Report each line from the data below that holds the word "forall".

ENTRIES SHOWN
########
Lemma getAllSettings_spec l : forall m p,
  reliable i -> NoDup l.*1 ->
  match (getAllSettings (rep i) m l).1 !! p with
  | Some s => exists j, (S i <= j <= n)%nat /\ sv_settings (St j) !! p = Some s
  | None => (exists j, (S i <= j <= n)%nat /\ sv_settings (St j) !! p = None) \/
            (forall ifaces, (p, ifaces) ∈ l -> ifaces !! ifaceConnection = None)
  end.
Proof using Type.
  induction l as [|[q ifaces] l IH]; intros m p Hrel Hl; cbn [getAllSettings].
  - cbn [fst]. rewrite lookup_empty. right. intros x Hx. by apply elem_of_nil in Hx.
  - apply NoDup_cons in Hl as [Hq Hl]. destruct (ifaces !! ifaceConnection) as [ps|] eqn:Ef.
    + specialize (IH (S m) p Hrel Hl). destruct (getAllSettings (rep i) (S m) l) as [ms m']. cbn [fst] in *.
      destruct (Hrel m) as (j & Hj & Ha). rewrite (an_getSettings _ _ Ha).
      destruct (decide (q = p)) as [->|Hne].
      * assert (forall x, (p, x) ∉ l) as Hno.
        { intros x Hx. apply Hq. apply list_elem_of_fmap. exists (p, x). by split. }
        destruct (sv_settings (St j) !! p) as [s|] eqn:Es.
        -- rewrite lookup_insert_eq. by exists j.
        -- destruct (ms !! p) as [s|]; [done|]. left. by exists j.
      * destruct (sv_settings (St j) !! q) as [s|]; rewrite ?lookup_insert_ne by done;
          (destruct (ms !! p); [done|]; destruct IH as [H|H]; [by left|right]);
          (intros x [[= -> ->]|Hx]%elem_of_cons; [done|by eapply H]).
    + specialize (IH m p Hrel Hl). destruct (getAllSettings (rep i) m l) as [ms m']. cbn [fst] in *.
      destruct (ms !! p); [done|]. destruct IH as [H|H]; [by left|right].
      intros x [[= -> ->]|Hx]%elem_of_cons; [done|by eapply H].
Qed.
########
TASK SOLUTION
Lemma getAllSettings_spec l : forall m p,
            (forall ifaces, (p, ifaces) ∈ l -> ifaces !! ifaceConnection = None)
      * assert (forall x, (p, x) ∉ l) as Hno.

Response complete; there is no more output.